I remember hearing a young, male activist once talk about the need to know our neighbors, to go into their homes, to risk our personal safety for the sake of bringing Christ to the world, being Christ to each other. I wondered if he had ever been sexually assaulted, known the panic of walking the dog alone at night or entering a vacant bathroom stall at a rest stop. Another time I had been passed up for an internship because I admitted my fear of strangers on the application; the hiring committee deemed me too “fragile.” I began to wonder if my faith was too weak, too small, too fearful for what the Gospel required: radical hospitality.
Over brunch in an Adirondack chair, my husband reminds me that I am not called to be a single pilgrim in my community, that I am not obligated to solve the problem of homelessness alone, that I cannot privatize Michael’s pain by just offering him a place to sleep in my home. I know that there are institutions, albeit broken ones, set up to meet such needs. I know that many people without enough food or shelter or clothing choose not to avail themselves of these services. I am not particularly worried about looking like a fool or being duped by their pleas. I am only worried that fear over my female body will prevent me from serving in the Christian body.
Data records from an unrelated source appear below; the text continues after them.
(** The create branch of [createIfNotExistAndLogin] is taken when no
    account was found or the one found has no usable [hashedPassword]. *)
Lemma doPassportLogin_create h w claims :
  next_call_fails w = None ->
  (forall user, store_findOne (Q_thirdPartyIdentifiers (sub claims)) (users w) = Some user ->
                truthy (hashedPassword (fields user)) = false) ->
  exists found t,
    run h (doPassportLogin claims toplevel) w
    = (EvCall (User_findOne (Q_thirdPartyIdentifiers (sub claims))) (Ok found) :: t.1, t.2)
    /\ t = run h (Call (registerNewUser
                          (claim_details claims (randomBytes32hex (seed w))))
                    (fun r =>
                       match r with
                       | Err error => toplevel (Err error)
                       | Ok user =>
                           let user := assign user (set_admin false) in
                           match emails (fields user) with
                           | [] => Throw
                           | _ :: _ =>
                               NewDate (fun now =>
                                 let user := assign user (set_emails_0_confirmedAt now) in
                                 let user :=
                                   assign user (push_thirdPartyIdentifiers (sub claims)) in
                                 Call (Document_save user) (fun r =>
                                   match r with
                                   | Err err => toplevel (Err err)
                                   | Ok result => toplevel (Ok result)
                                   end))
                           end
                       end))
              (next_seed (next_fault w)).
Proof.
  intros Hf Hfind. unfold doPassportLogin. cbv zeta.
  rewrite run_Call_answers by done. cbn [handle fst snd].
  rewrite next_fault_users. eexists _, _. split; [reflexivity|].
  unfold createIfNotExistAndLogin. cbv zeta.
  destruct (store_findOne _ (users w)) as [user|] eqn:E.
  - rewrite (Hfind user eq_refl). cbn [negb]. by rewrite run_RandomBytes.
  - by rewrite run_RandomBytes.
Qed.
Lemma assistant_prompt_size_witness :
  ∃ prompt,
    convertToLanguageModelMessage httpsURL sampleAssistant = Return prompt ∧
    (1 ≤ length prompt)%nat ∧
    (length prompt ≤ 2 * countTextParts (content sampleAssistant) + 2)%nat ∧
    (length prompt
       ≤ 2 * length (omap toolResultEntry (content sampleAssistant)) + 1)%nat.
Proof.
  apply (assistant_prompt_size httpsURL sampleAssistant); reflexivity.
Defined.

(** ** The first part that does not fit *)

Section FirstFailure.

Variable newURL : string → option URL.

Lemma visitParts_typed_app (good rest : list ContentPart) (s : Splitter) :
  forallb isAssistantPart good = true →
  visitParts (good ++ rest) s = visitParts rest (foldl addPart s good).
Proof.
  revert s. induction good as [|p good IH]; intros s Htyped; [done|].
  simpl in Htyped. apply andb_prop in Htyped as [Hp Htyped].
  destruct p; try discriminate; simpl; by apply IH.
Qed.

Lemma convertUserPart_accepted (p : ContentPart) :
  userPartAccepted newURL p = true → ∃ q, convertUserPart newURL p = Return q.
Proof.
  destruct p as [t|image| |]; simpl; try done; [by eauto|].
  intros [url Hurl]%bool_decide_eq_true. rewrite Hurl. by eauto.
Qed.

Lemma convertUserPart_refused (p : ContentPart) :
  userPartAccepted newURL p = false →
  convertUserPart newURL p = Throw (userPartException p).
Proof.
  destruct p as [t|image| |]; simpl; try done.
  intros Hnone%bool_decide_eq_false.
  destruct (newURL image) as [url|]; [|done]. by destruct Hnone.
Qed.

Lemma mapM_convertUserPart_accepted (parts : list ContentPart) :
  forallb (userPartAccepted newURL) parts = true →
  ∃ converted,
    mapM (convertUserPart newURL) parts = Return converted ∧
    length converted = length parts.
Proof.
  induction parts as [|p parts IH]; intros Hall; [by exists []|].
  simpl in Hall. apply andb_prop in Hall as [Hp Hall].
  destruct (convertUserPart_accepted p Hp) as [q Hq].
  destruct (IH Hall) as (converted & Hconv & Hlen).
  exists (q :: converted). rewrite mapM_cons, Hq, Hconv. simpl.
  by rewrite Hlen.
Qed.

Lemma mapM_first_Throw {A B : Type} (f : A → Completion B)
    (good rest : list A) (x : A) (ys : list B) (e : Exception) :
  mapM f good = Return ys →
  f x = Throw e →
  mapM f (good ++ x :: rest) = Throw e.
Proof.
  revert ys. induction good as [|g good IH]; intros ys Hgood Hx.
  - simpl. by rewrite Hx.
  - rewrite mapM_cons in Hgood. cbn [app]. rewrite mapM_cons.
    destruct (f g) as [y|e']; [|done]. simpl in *.
    destruct (mapM f good) as [ys'|e'] eqn:Hgood'; [|done].
    by rewrite (IH ys').
Qed.

Lemma forallb_false_first {A : Type} (f : A → bool) (l : list A) :
  forallb f l = false →
  ∃ good bad rest,
    l = good ++ bad :: rest ∧ forallb f good = true ∧ f bad = false.
Proof.
  induction l as [|x l IH]; [done|]. simpl.
  destruct (f x) eqn:Hx.
  - intros (good & bad & rest & -> & Hg & Hb)%IH.
    exists (x :: good), bad, rest. simpl. by rewrite Hx, Hg.
  - intros _. by exists [], x, l.
Qed.

Lemma convert_user_refused (good rest : list ContentPart) (bad : ContentPart) :
  forallb (userPartAccepted newURL) good = true →
  userPartAccepted newURL bad = false →
  convertToLanguageModelMessage newURL (userOf (good ++ bad :: rest)) =
    Throw (userPartException bad).
Proof.
  intros Hgood Hbad. unfold convertToLanguageModelMessage. simpl.
  destruct (mapM_convertUserPart_accepted good Hgood) as (ys & Hys & _).
  by rewrite (mapM_first_Throw _ good rest bad ys (userPartException bad) Hys
                (convertUserPart_refused bad Hbad)).
Qed.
In his book The Company of Strangers: Christians and the Renewal of America’s Public Life, Parker J. Palmer writes, “As our privacy deepens and our distance from the public increases, we pay a terrible price. We lose our sense of relatedness to those strangers with whom we must share the earth; we lose our sense of comfort and at-homeness in the world.”
I agreed to take Michael to get some breakfast. But when he asked me for money at the end of our time together—he has exhausted his allotted time at the shelter, he explained, I shook my head. He reached out for a hug goodbye and I didn’t hesitate this time—his body at once muscular and soft in a pink tank top. I was surprised that he smelled so good.
I am surprised he smelled like homeness.